Klasifikasi yang dikenal sebagai NOVA mendefinisikan makanan ultra olahan sebagai makanan yang mengandung zat aditif dan mengalami perubahan signifikan dari keadaan alaminya. Makanan ini cenderung padat kalori, rendah nutrisi, dan sering kali punya masa simpan yang lama.
Menurut Fortune, para peneliti menemukan, daging olahan, minuman manis dan pemanis buatan, makanan penutup berbahan dasar susu, dan makanan sarapan yang diproses secara berlebihan seperti sereal manis, dikaitkan dengan risiko mortalitas tertinggi.
“Kami mengamati risiko seseorang meninggal akibat mengonsumsi lebih banyak makanan ultra olahan antara usia 30 dan 69 tahun, saat seseorang dianggap meninggal sebelum waktunya,” ujar penulis studi dan profesor emeritus gizi dan kesehatan masayrakat di Sekolah Kesehatan Masyarakat Universitas Sao Paulo, Carlos Augusto Monteiro, dilansir dari CNN.
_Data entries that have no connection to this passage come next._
(** In exact arithmetic, where [(j - 1) * incr] is the rational
    [(j - 1) * LN / M]: a boundary that [TS] places inside [Lcum] sits on
    a sample whose cumulative length has reached the share of its rank,
    [k * LN / M] for boundary [k]. *)
Theorem TS_stops_at_share (cumdist : list sample -> list Q * Q) (N M : Z) (w : WKM) :
  exists bs, TS cumdist N M w = Ret (set_initialized true (set_boundaries bs w))
    /\ forall (k : nat) (y : Z) (x : Q),
         bs !! k = Some y -> js_get (cumdist (samples w)).1 y = Some x ->
         ~ (x < inject_Z (Z.of_nat k) * ((cumdist (samples w)).2 / inject_Z M))%Q.
Proof.
  unfold TS.
  destruct (for_each_inv (TS_step (cumdist (samples w)).1
                            ((cumdist (samples w)).2 / inject_Z M)%Q)
              (TS_placed (cumdist (samples w)).1
                 ((cumdist (samples w)).2 / inject_Z M)%Q)
              ((fun j => j + 1) <$> upto M) (0, []))
    as ([i bs] & -> & _ & _ & _ & Hat).
  - split; [done|]. split; [intros y Hy; by apply not_elem_of_nil in Hy|].
    split; [done|]. intros j y Hy. done.
  - intros k x s Hx Hs. rewrite list_lookup_fmap in Hx.
    destruct (upto M !! k) as [x0|] eqn:Hx0; [|done].
    apply upto_lookup in Hx0 as [-> _]. injection Hx as <-.
    by apply TS_step_placed.
  - exists bs. cbn [mbind result_bind fst snd] in *. split; [done|].
    intros k y x Hy Hx. apply Hat in Hy as [_ Hstop]. by apply Hstop.
Qed.

(** ** Segments *)

Lemma bnd_le_inc (w : WKM) (i j : Z) :
  len (boundaries w) = numclusters w -> strictly_increasing (boundaries w) ->
  0 <= i <= j -> j < numclusters w -> bnd w i <= bnd w j.
Proof.
  intros Hlen Hinc Hij Hj.
  destruct (decide (i = j)) as [->|Hne]; [lia|].
  pose proof (js_get_bnd w i Hlen ltac:(lia)) as Hi.
  pose proof (js_get_bnd w j Hlen ltac:(lia)) as Hj'.
  apply js_get_Some in Hi as [_ Hi]. apply js_get_Some in Hj' as [_ Hj'].
  pose proof (Hinc (Z.to_nat i) (Z.to_nat j) _ _ ltac:(lia) Hi Hj'). lia.
Qed.
(** * Bookstore backend: cart, checkout, review and comment controllers

    A shallow embedding of the Prisma-backed controllers of the bookstore
    API (cart.controller.ts, order.controller.ts, review.controller.ts,
    comment.controller.ts) together with the part of the relational schema
    (migration.sql) they read and write.

    Conventions of the embedding:
    - a table is a finite map from its primary key to its row, so the
      primary-key constraint is structural; composite keys are pairs;
    - INTEGER columns and JavaScript integers are [Z]; DECIMAL money
      columns are [Z] amounts (the seed data use whole KRW),
      so [Number(unitPrice) * quantity] is exact;
    - DATETIME values are [Z] instants; [new Date()] and the column default
      CURRENT_TIMESTAMP are the [now] argument of a controller; the
      [updatedAt] columns, which have no default and which no controller
      sets, are written by the client on every create and update;
    - the User table is not part of the model: the user id of a request is
      the one the auth middleware has verified, and foreign keys to User
      always resolve;
    - a Prisma call is a computation in a state-and-error monad over the
      database; a call issued on the global client commits on its own, a
      [$transaction] callback commits once at its end or not at all. *)

From Stdlib Require Import QArith Qcanon.
From Stdlib Require Import Ascii.
From stdpp Require Import gmap list sorting strings numbers.

Local Open Scope Z_scope.

(** ** Errors *)

(** The [code] strings passed to [new ApiError(status, code, message)]. *)
Inductive ErrorCode : Type :=
  | BAD_REQUEST
  | VALIDATION_FAILED
  | UNAUTHORIZED
  | FORBIDDEN
  | RESOURCE_NOT_FOUND
  | DUPLICATE_RESOURCE
  | UNPROCESSABLE_ENTITY.

(** Errors raised by the Prisma client itself: a unique or primary key
    violation (P2002), a foreign key violation (P2003), an update of a row
    that does not exist (P2025), and a required relation that is missing in
    the result of an [include]. *)
Inductive PrismaCode : Type :=
  | P2002
  | P2003
  | P2025
  | InconsistentResult.

Inductive Failure : Type :=
  | ApiError (status : Z) (code : ErrorCode)
  | PrismaError (c : PrismaCode).

Inductive Result (A : Type) : Type :=
  | Ok (a : A)
  | Err (e : Failure).
Arguments Ok {A} a.
Arguments Err {A} e.

(** ** The state-and-error monad *)

Definition SE (S A : Type) : Type := S → Result A * S.

Definition ret {S A : Type} (a : A) : SE S A := λ s, (Ok a, s).

Definition bind {S A B : Type} (m : SE S A) (k : A → SE S B) : SE S B :=
  λ s, match m s with
       | (Ok a, s') => k a s'
       | (Err e, s') => (Err e, s')
       end.

Definition throw {S A : Type} (e : Failure) : SE S A := λ s, (Err e, s).

Definition gets {S A : Type} (f : S → A) : SE S A := λ s, (Ok (f s), s).

Definition modify {S : Type} (f : S → S) : SE S unit := λ s, (Ok tt, f s).

Notation "x <- c1 ;; c2" := (bind c1 (λ x, c2))
  (at level 100, c1 at next level, right associativity).
Notation "c1 ;; c2" := (bind c1 (λ _, c2))
  (at level 100, right associativity).

(** [for (const x of xs) { body }] *)
Fixpoint forEach {S A : Type} (xs : list A) (body : A → SE S unit) : SE S unit :=
  match xs with
  | [] => ret tt
  | x :: xs' => body x ;; forEach xs' body
  end.

(** [if (cond) throw e;] *)
Definition throwIf {S : Type} (cond : bool) (e : Failure) : SE S unit :=
  if cond then throw e else ret tt.

(** ** Schema (prisma/migrations/.../migration.sql) *)

(** The tables the cart, order, review and comment controllers touch, with
    the columns they read or write.  Left out are the descriptive columns
    of Book (isbn13, description, publicationDate, coverUrl, format,
    language, publisher) and its timestamps, and [Comment.parentId], which
    no controller sets. *)

Inductive CartStatus : Type := ACTIVE | CHECKED_OUT | ABANDONED.
Inductive OrderStatus : Type :=
  PENDING | PAID | SHIPPED | COMPLETED | CANCELLED | REFUNDED.
Inductive PaymentStatus : Type :=
  UNPAID | PAYMENT_PAID | PAYMENT_REFUNDED | PAYMENT_FAILED.

Global Instance CartStatus_eq_dec : EqDecision CartStatus.
Proof. solve_decision. Defined.
Global Instance OrderStatus_eq_dec : EqDecision OrderStatus.
Proof. solve_decision. Defined.
Global Instance PaymentStatus_eq_dec : EqDecision PaymentStatus.
Proof. solve_decision. Defined.

Record Book : Type := mkBook {
  book_title : string;
  book_price : Z;
  book_currency : string;
  book_stock : Z;
  book_avgRating : Qc;
  book_reviewCount : Z;
  book_deletedAt : option Z
}.

Record Review : Type := mkReview {
  review_userId : Z;
  review_bookId : Z;
  review_title : option string;
  review_content : string;
  review_rating : Z;
  review_likeCount : Z;
  review_commentCount : Z;
  review_createdAt : Z;
  review_updatedAt : Z;
  review_deletedAt : option Z
}.

Record Comment : Type := mkComment {
  comment_reviewId : Z;
  comment_userId : Z;
  comment_content : string;
  comment_likeCount : Z;
  comment_createdAt : Z;
  comment_updatedAt : Z;
  comment_deletedAt : option Z
}.

Record Cart : Type := mkCart {
  cart_userId : Z;
  cart_status : CartStatus;
  cart_createdAt : Z;
  cart_updatedAt : Z
}.

Record CartItem : Type := mkCartItem {
  item_quantity : Z;
  item_unitPrice : Z;
  item_createdAt : Z;
  item_updatedAt : Z
}.

Record Order : Type := mkOrder {
  order_userId : Z;
  order_cartId : option Z;
  order_status : OrderStatus;
  order_paymentStatus : PaymentStatus;
  order_totalAmount : Z;
  order_placedAt : option Z;
  order_createdAt : Z;
  order_updatedAt : Z
}.

Record OrderItem : Type := mkOrderItem {
  oi_quantity : Z;
  oi_unitPrice : Z;
  oi_bookTitleSnapshot : string
}.

(** The tables the four controllers touch.  [reviewLikes] and
    [commentLikes] are keyed by (userId, targetId) and hold [createdAt];
    [cartItems] is keyed by (cartId, bookId), [orderItems] by
    (orderId, bookId). *)
Record DB : Type := mkDB {
  books : gmap Z Book;
  reviews : gmap Z Review;
  reviewLikes : gmap (Z * Z) Z;
  comments : gmap Z Comment;
  commentLikes : gmap (Z * Z) Z;
  carts : gmap Z Cart;
  cartItems : gmap (Z * Z) CartItem;
  orders : gmap Z Order;
  orderItems : gmap (Z * Z) OrderItem
}.
(** The Number value of [(-1)^neg * m * 10^e] for a natural [m]: the exact
    decimal is rounded once, to nearest with ties to even. *)
Definition number_of_decimal (neg : bool) (m e : Z) : JS.number :=
  match m with
  | Zpos p =>
      if 0 <=? e
      then binary_round JS.prec JS.emax neg (p * Z.to_pos (10 ^ e)) 0
      else SFdiv JS.prec JS.emax
             (S754_finite neg p 0)
             (S754_finite false (Z.to_pos (10 ^ (- e))) 0)
  | _ => S754_zero neg
  end.

(** StrUnsignedDecimalLiteral, longest prefix. *)
Definition parse_unsigned (neg : bool) (s : string) : JS.number :=
  if String.prefix "Infinity" s then S754_infinity neg
  else
    let '(iv, ik, r1) := read_digits s 0 0%nat in
    match r1 with
    | String "." r2 =>
        let '(mv, fk, r3) := read_digits r2 iv 0%nat in
        match ik, fk with
        | O, O => JS.NaN
        | _, _ => number_of_decimal neg mv (read_exponent r3 - Z.of_nat fk)
        end
    | _ =>
        match ik with
        | O => JS.NaN
        | _ => number_of_decimal neg iv (read_exponent r1)
        end
    end.

Definition parseFloat (input : string) : JS.number :=
  match trimStart input with
  | String "-" r => parse_unsigned true r
  | String "+" r => parse_unsigned false r
  | s => parse_unsigned false s
  end.

(* ================================================================== *)
(** ** Numbers to strings: [Number.prototype.toFixed] *)
(* ================================================================== *)

(** Decimal digits of a natural number, ["0"] for zero. *)
Definition decimal (n : Z) : string :=
  DecimalString.NilZero.string_of_uint (N.to_uint (Z.to_N n)).

(** The mathematical integer of a finite number at or above [2^53]. *)
Definition integer_value (m : positive) (e : Z) : Z := Z.pos m * 2 ^ e.

(** [Number::toString] for a finite [x >= 10^21], of integer value [X]: the
    shortest decimal [s * 10^j] whose Number value is [x], the one closer to
    [X] when two such [s] exist; [j] is tried from [fuel - 1] down to 0.
    The result is always in exponential notation there. *)
Definition roundtrips (x : JS.number) (v : Z) : bool :=
  SFeqb (JS.of_Z v) x.

Definition exponential (s j : Z) : string :=
  let ds := decimal s in
  let n := Z.of_nat (String.length ds) + j in
  match ds with
  | String d EmptyString => String d ("e+" ++ decimal (n - 1))
  | String d rest => String d ("." ++ rest ++ "e+" ++ decimal (n - 1))
  | EmptyString => EmptyString
  end.

Fixpoint toString_large (fuel : nat) (x : JS.number) (X : Z) : string :=
  match fuel with
  | O => decimal X
  | S j' =>
      let j := Z.of_nat j' in
      let lo := X / 10 ^ j in
      let hi := lo + 1 in
      let lo_ok := (0 <? lo) && roundtrips x (lo * 10 ^ j) in
      let hi_ok := roundtrips x (hi * 10 ^ j) in
      match lo_ok, hi_ok with
      | true, true =>
          let dlo := X - lo * 10 ^ j in
          let dhi := hi * 10 ^ j - X in
          if dlo <? dhi then exponential lo j
          else if dhi <? dlo then exponential hi j
          else exponential (if Z.even lo then lo else hi) j
      | true, false => exponential lo j
      | false, true => exponential hi j
      | false, false => toString_large j' x X
      end
  end.

(** The integer [n] for which [n / 10^f - m * 2^e] is as close to zero as
    possible, the larger one when there are two. *)
Definition nearest_scaled (m : positive) (e : Z) (f : nat) : Z :=
  let t := Z.pos m * 10 ^ Z.of_nat f in
  if 0 <=? e then t * 2 ^ e
  else (2 * t + 2 ^ (- e)) / 2 ^ (- e + 1).

(** Digits of [n] with a point before the last [f] of them, zero-padded on
    the left to at least [f + 1] digits. *)
Fixpoint zeros (k : nat) : string :=
  match k with O => EmptyString | S k' => String "0" (zeros k') end.

Definition fixed_digits (n : Z) (f : nat) : string :=
  let m := decimal n in
  match f with
  | O => m
  | _ =>
      let k := String.length m in
      let m' := if (k <=? f)%nat then zeros (f + 1 - k) ++ m else m in
      let k' := String.length m' in
      String.substring 0 (k' - f) m' ++ "." ++ String.substring (k' - f) f m'
  end.

Definition ten21 : Z := 10 ^ 21.

Definition toFixed (x : JS.number) (f : nat) : string :=
  match x with
  | S754_nan => "NaN"
  | S754_infinity false => "Infinity"
  | S754_infinity true => "-Infinity"
  | S754_zero _ => fixed_digits 0 f
  | S754_finite s m e =>
      let sign := if s then "-" else "" in
      if (0 <=? e) && (ten21 <=? integer_value m e)
      then sign ++ toString_large 310 (S754_finite false m e) (integer_value m e)
      else sign ++ fixed_digits (nearest_scaled m e f) f
  end.

(* ================================================================== *)
(** ** [Math.min] and [Math.max] *)
(* ================================================================== *)

Definition min_step (lowest number : JS.number) : JS.number :=
  match number, lowest with
  | S754_zero true, S754_zero false => number
  | _, _ => if (number <? lowest)%js then number else lowest
  end.

Definition max_step (highest number : JS.number) : JS.number :=
  match number, highest with
  | S754_zero false, S754_zero true => number
  | _, _ => if (number >? highest)%js then number else highest
  end.

(** The loop shared by [Math.min] and [Math.max]: a NaN argument ends it
    with NaN, any other argument goes through the step. *)
Fixpoint extremum_loop (step : JS.number -> JS.number -> JS.number)
    (best : JS.number) (args : list JS.number) : JS.number :=
  match args with
  | [] => best
  | number :: rest =>
      if JS.isNaN number then JS.NaN
      else extremum_loop step (step best number) rest
  end.

Definition Math_min (args : list JS.number) : JS.number :=
  extremum_loop min_step JS.Infinity args.
Definition Math_max (args : list JS.number) : JS.number :=
  extremum_loop max_step JS.NegInfinity args.

(* ================================================================== *)
(** ** Records, statistics and row style (GlicemiaTracker) *)
(* ================================================================== *)

(** A [Date] object is its time value: milliseconds since the epoch, or
    [None] for an Invalid Date (time value NaN). A Firestore [Timestamp]
    carries an instant likewise, [None] when it was made from an Invalid
    Date. *)
Definition Date := option Z.
Definition Timestamp := option Z.

(** The seconds that the constructor of [Timestamp] admits: from
    0001-01-01T00:00:00Z up to, not including, 10000-01-01T00:00:00Z. *)
Definition MIN_SECONDS : Z := -62135596800.
Definition MAX_SECONDS : Z := 253402300800.

Definition timestamp_range (ms : Z) : bool :=
  (MIN_SECONDS <=? ms / 1000) && (ms / 1000 <? MAX_SECONDS).

Definition show_int (z : Z) : string :=
  if z <? 0 then "-" ++ decimal (- z) else decimal z.

(** [Timestamp.fromDate(date)]: the timestamp of the date, or, on the right,
    the message of the error that the constructor throws for seconds out of
    range. An Invalid Date passes the range tests, every comparison with NaN
    being false, and gives a timestamp that is no instant. *)
Definition Timestamp_fromDate (d : Date) : Timestamp + string :=
  match d with
  | None => inl None
  | Some ms =>
      if timestamp_range ms then inl (Some ms)
      else inr ("Timestamp seconds out of range: " ++ show_int (ms / 1000))
  end.

(** The fields that [handleSave] writes. *)
Record Doc := {
  doc_glicemia : string;
  doc_data : string;
  doc_hora : string;
  doc_timestamp : Timestamp
}.

(** An element of [registros]: [{ id: doc.id, ...doc.data() }]. *)
Record Registro := {
  id : string;
  glicemia : string;
  data : string;
  hora : string;
  timestamp : Timestamp
}.

(** A property of the statistics object holds a number (the literal 0 of the
    empty case) or a string (the result of [toFixed]). *)
Inductive value :=
  | VNum (n : JS.number)
  | VStr (s : string).

Record Stats := {
  avg : value;
  count : nat;
  min : value;
  max : value;
  status : string;
  color : option string
}.

(** The [if]/[else if] chain on the average, lines 519-533. *)
Definition status_color (avg : JS.number) : string * string :=
  if (avg <? n70)%js then ("hipoglicemia", "bg-blue-500")
  else if (avg >? n180)%js then ("hiperglicemia", "bg-red-500")
  else if (avg >=? n70)%js && (avg <=? n130)%js then ("ótimo", "bg-lime-600")
  else if (avg >? n130)%js && (avg <=? n180)%js then ("moderado", "bg-yellow-500")
  else ("normal", "bg-green-500").

(** [registros.map(r => parseFloat(r.glicemia)).filter(v => !isNaN(v))] *)
Definition parsed_values (registros : list Registro) : list JS.number :=
  filter (fun v => negb (JS.isNaN v)) (map (fun r => parseFloat (glicemia r)) registros).

(** [values.reduce((acc, v) => acc + v, 0)] *)
Definition sum_values (values : list JS.number) : JS.number :=
  fold_left (fun acc v => JS.add acc v) values n0.

(** [sum / values.length] *)
Definition average (values : list JS.number) : JS.number :=
  JS.div (sum_values values) (JS.of_nat (List.length values)).

Definition stats (registros : list Registro) : Stats :=
  if (List.length registros =? 0)%nat then
    {| avg := VNum n0; count := 0; min := VNum n0; max := VNum n0;
       status := "info"; color := None |}
  else
    let values := parsed_values registros in
    let avg := average values in
    let min := Math_min values in
    let max := Math_max values in
    let count := List.length values in
    let '(status, color) := status_color avg in
    {| avg := VStr (toFixed avg 1);
       count := count;
       min := VStr (toFixed min 0);
       max := VStr (toFixed max 0);
       status := status;
       color := Some color |}.

(** The body of [getGlicemiaStyle] after [parseFloat]. *)
Definition style_of (val : JS.number) : string :=
  if (val <? n70)%js then "text-blue-600 font-bold bg-blue-50 border-blue-200"
  else if (val <=? n130)%js then "text-green-600 font-bold bg-green-50 border-green-200"
  else if (val <=? n180)%js then "text-yellow-700 font-bold bg-yellow-50 border-yellow-200"
  else "text-red-600 font-bold bg-red-50 border-red-200".

Definition getGlicemiaStyle (value : string) : string :=
  style_of (parseFloat value).

(** *** Status bands *)

Inductive StatusBand := Hypoglycemia | Optimal | Moderate | Hyperglycemia.

(** The band that each row style displays. *)
Definition band_of_style (s : string) : option StatusBand :=
  if String.eqb s "text-blue-600 font-bold bg-blue-50 border-blue-200" then Some Hypoglycemia
  else if String.eqb s "text-green-600 font-bold bg-green-50 border-green-200" then Some Optimal
  else if String.eqb s "text-yellow-700 font-bold bg-yellow-50 border-yellow-200" then Some Moderate
  else if String.eqb s "text-red-600 font-bold bg-red-50 border-red-200" then Some Hyperglycemia
  else None.

(** The band that each summary status names; ['normal'] and ['info'] name
    none of the four. *)
Definition band_of_status (s : string) : option StatusBand :=
  if String.eqb s "hipoglicemia" then Some Hypoglycemia
  else if String.eqb s "ótimo" then Some Optimal
  else if String.eqb s "moderado" then Some Moderate
  else if String.eqb s "hiperglicemia" then Some Hyperglycemia
  else None.

(** The four ranges of the classifier contract, read with the comparison
    operators of the language. *)
Definition in_band (b : StatusBand) (v : JS.number) : bool :=
  match b with
  | Hypoglycemia => (v <? n70)%js
  | Optimal => (v >=? n70)%js && (v <=? n130)%js
  | Moderate => (v >? n130)%js && (v <=? n180)%js
  | Hyperglycemia => (v >? n180)%js
  end.

(* ================================================================== *)
(** ** The order on numbers, as a lexicographic key *)
(* ================================================================== *)

(** [key] sends every number but NaN to a triple whose lexicographic order
    is the order that [SFcompare] computes; the two zeros share a key. *)
Definition key (x : JS.number) : Z * Z * Z :=
  match x with
  | S754_nan => (3, 0, 0)
  | S754_infinity true => (-2, 0, 0)
  | S754_infinity false => (2, 0, 0)
  | S754_zero _ => (0, 0, 0)
  | S754_finite true m e => (-1, - e, - Z.pos m)
  | S754_finite false m e => (1, e, Z.pos m)
  end.

Definition lexcmp (a b : Z * Z * Z) : comparison :=
  let '(a1, a2, a3) := a in
  let '(b1, b2, b3) := b in
  match a1 ?= b1 with
  | Eq => match a2 ?= b2 with Eq => a3 ?= b3 | c => c end
  | c => c
  end.

(** [skey] refines [key] by placing [-0] just below [+0]: it is injective
    on the numbers other than NaN. *)
Definition skey (x : JS.number) : Z * Z * Z :=
  match x with
  | S754_zero true => (0, -1, 0)
  | _ => key x
  end.

(* ================================================================== *)
(** ** The rational value of a finite number *)
(* ================================================================== *)

Definition toQ (x : JS.number) : Q :=
  match x with
  | S754_finite s m e =>
      ((if s then (-1) else 1) * inject_Z (Z.pos m) * (2 # 1) ^ e)%Q
  | _ => 0%Q
  end.
(** A run whose two sources are the personal calendar: no event has a rule. *)
Definition env_without_rules : Env :=
  {| PERSONAL_CALENDAR_URL := "https://example.org/personal";
     WORK_CALENDAR_URL := "https://example.org/personal";
     DIGITALOCEAN_SPACES_BUCKET := "calendars";
     axios_get := Samples.get;
     clock := fun _ => 1709280000000;
     s3_accepts := true |}.



(** A parser that also knows a text with the reminder, and a run on two
    sources with that text. *)
Definition reminders : IcsPkg :=
  {| parseICS := fun text =>
       if (text =? "reminders.ics")%string then Some [("a-2", Samples.reminder)]
       else Samples.parse text;
     cal_toString := Samples.render |}.

Definition env_reminders : Env :=
  {| PERSONAL_CALENDAR_URL := "https://example.org/reminders";
     WORK_CALENDAR_URL := "https://example.org/reminders";
     DIGITALOCEAN_SPACES_BUCKET := "calendars";
     axios_get := fun url =>
       if (url =? "https://example.org/reminders")%string then Some "reminders.ics"
       else Samples.get url;
     clock := fun _ => 1709280000000;
     s3_accepts := true |}.

(** * Properties *)

(** ** Sequencing *)

Lemma bind_Ok {A B} (r : result A) (k : A -> result B) (b : B) :
  bind r k = Ok b -> exists a, r = Ok a /\ k a = Ok b.
Proof.
  destruct r as [a | e]; simpl; intros Hk.
  - exists a. split; [reflexivity | exact Hk].
  - discriminate Hk.
Qed.

Lemma traverse_app {A B} (f : A -> result B) (xs ys : list A) :
  traverse f (xs ++ ys) =
  (a <- traverse f xs ;; b <- traverse f ys ;; Ok (a ++ b)).
Proof.
  induction xs as [| x xs IH]; simpl.
  - destruct (traverse f ys); reflexivity.
  - destruct (f x) as [y | e]; simpl; [| reflexivity].
    rewrite IH.
    destruct (traverse f xs) as [a | e]; simpl; [| reflexivity].
    destruct (traverse f ys); reflexivity.
Qed.

Lemma traverse_concat {A B} (f : A -> result B) (xss : list (list A)) :
  traverse f (List.concat xss) =
  (yss <- traverse (traverse f) xss ;; Ok (List.concat yss)).
Proof.
  induction xss as [| xs xss IH]; simpl.
  - reflexivity.
  - rewrite traverse_app, IH.
    destruct (traverse f xs) as [a | e]; simpl; [| reflexivity].
    destruct (traverse (traverse f) xss) as [yss | e]; reflexivity.
Qed.

Lemma traverse_map {A B C} (g : A -> B) (f : B -> result C) (xs : list A) :
  traverse f (map g xs) = traverse (fun x => f (g x)) xs.
Proof.
  induction xs as [| x xs IH]; simpl; [reflexivity |].
  rewrite IH. reflexivity.
Qed.

Lemma traverse_ext {A B} (f g : A -> result B) (xs : list A) :
  (forall x, f x = g x) -> traverse f xs = traverse g xs.
Proof.
  intros Hfg. induction xs as [| x xs IH]; simpl; [reflexivity |].
  rewrite Hfg, IH. reflexivity.
Qed.

Lemma traverse_length {A B} (f : A -> result B) (xs : list A) (ys : list B) :
  traverse f xs = Ok ys -> List.length ys = List.length xs.
Proof.
  revert ys. induction xs as [| x xs IH]; simpl; intros ys Hys.
  - injection Hys as <-. reflexivity.
  - destruct (f x) as [y | e]; simpl in Hys; [| discriminate].
    destruct (traverse f xs) as [ys' | e]; simpl in Hys; [| discriminate].
    injection Hys as <-. simpl. f_equal. apply IH. reflexivity.
Qed.

(** A failing element makes the whole traversal fail. *)
Lemma traverse_Throw {A B} (f : A -> result B) (xs : list A) (x : A) (e : Failure) :
  In x xs -> f x = Throw e -> exists e', traverse f xs = Throw e'.
Proof.
  induction xs as [| x0 xs IH]; simpl; intros Hin Hx; [contradiction |].
  destruct (f x0) as [y | e0] eqn:Hx0; simpl.
  - destruct Hin as [-> | Hin]; [congruence |].
    destruct (IH Hin Hx) as [e' ->]. exists e'. reflexivity.
  - exists e0. reflexivity.
Qed.

(** Every element of a successful traversal has its result in the output. *)
Lemma traverse_In {A B} (f : A -> result B) (xs : list A) (ys : list B) (x : A) :
  traverse f xs = Ok ys -> In x xs -> exists y, f x = Ok y /\ In y ys.
Proof.
  revert ys. induction xs as [| x0 xs IH]; simpl; intros ys Hys Hin; [contradiction |].
  destruct (f x0) as [y0 | e] eqn:Hx0; simpl in Hys; [| discriminate].
  destruct (traverse f xs) as [ys' | e]; simpl in Hys; [| discriminate].
  injection Hys as <-.
  destruct Hin as [-> | Hin].
  - exists y0. split; [exact Hx0 | left; reflexivity].
  - destruct (IH ys' eq_refl Hin) as [y [Hy Hiny]].
    exists y. split; [exact Hy | right; exact Hiny].
Qed.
Menurut DW, dari delapan negara yang diteliti, negara-negara di Amerika Latin memiliki porsi makanan ultra olahan terendah dalam konsumsi mereka dan jumlah kematian dini terendah yang bisa dikaitkan dengan konsumsinya. Hal ini berbeda dengan empat negara dengan perekonomian yang maju, seperti Australia, Kanada, Inggris, dan Amerika Serikat, yang memiliki angka kematian dini sangat tinggi dan proporsi makanan ultra olahan yang lebih besar dalam makanan rata-rata.
"Tidak mengherankan bahwa negara-negara yang memiliki budaya makanan yang lebih kuat, yang tidak banyak terpengaruh oleh makanan olahan, telah mempertahankan pola makan yang sehat," kata Nilson kepada DW.
"Kita berbicara tentang Jepang, Italia, Prancis, dan negara-negara Mediterania secara umum."
Meski demikian, Wakil Presiden Kebijakan Produk untuk Consumer Brands Association, Sarah Gallo mengatakan, studi baru ini menyesatkan dan akan menyebabkan kebingunan konsumen.
“Menjelek-jelekkan produk makanan dan minuman yang praktis, terjangkau, dan siap saji dapat membatasi akses dan menyebabkan penghindaran terhadap makanan yang padat nutrisi,” ucap Gallo kepada CNN.
Ahli statistik di MRC Biostatistics Unit di Universitas Cambridge, Stephen Burgess menuturkan, meski penelitian itu tidak dapat membuktikan konsumsi makanan ultra olahan berbahaya, tetapi riset tersebut memberikan bukti yang menghubungkan konsumsi dengan hasil kesehatan yang lebih buruk.
"Ada kemungkinan, makanan olahan bukanlah penyebab utama risiko tersebut. Sebaliknya, faktor lain seperti tingkat kebugaran fisik yang lebih baik mungkin menjadi penyebabnya, sementara makanan olahan hanya kebetulan terkait," kata Burgess kepada CNN.
"Namun, ketika pola hubungan ini muncul berulang kali di berbagai negara dan budaya, muncul dugaan bahwa makanan olahan mungkin memiliki peran lebih dari sekadar kebetulan."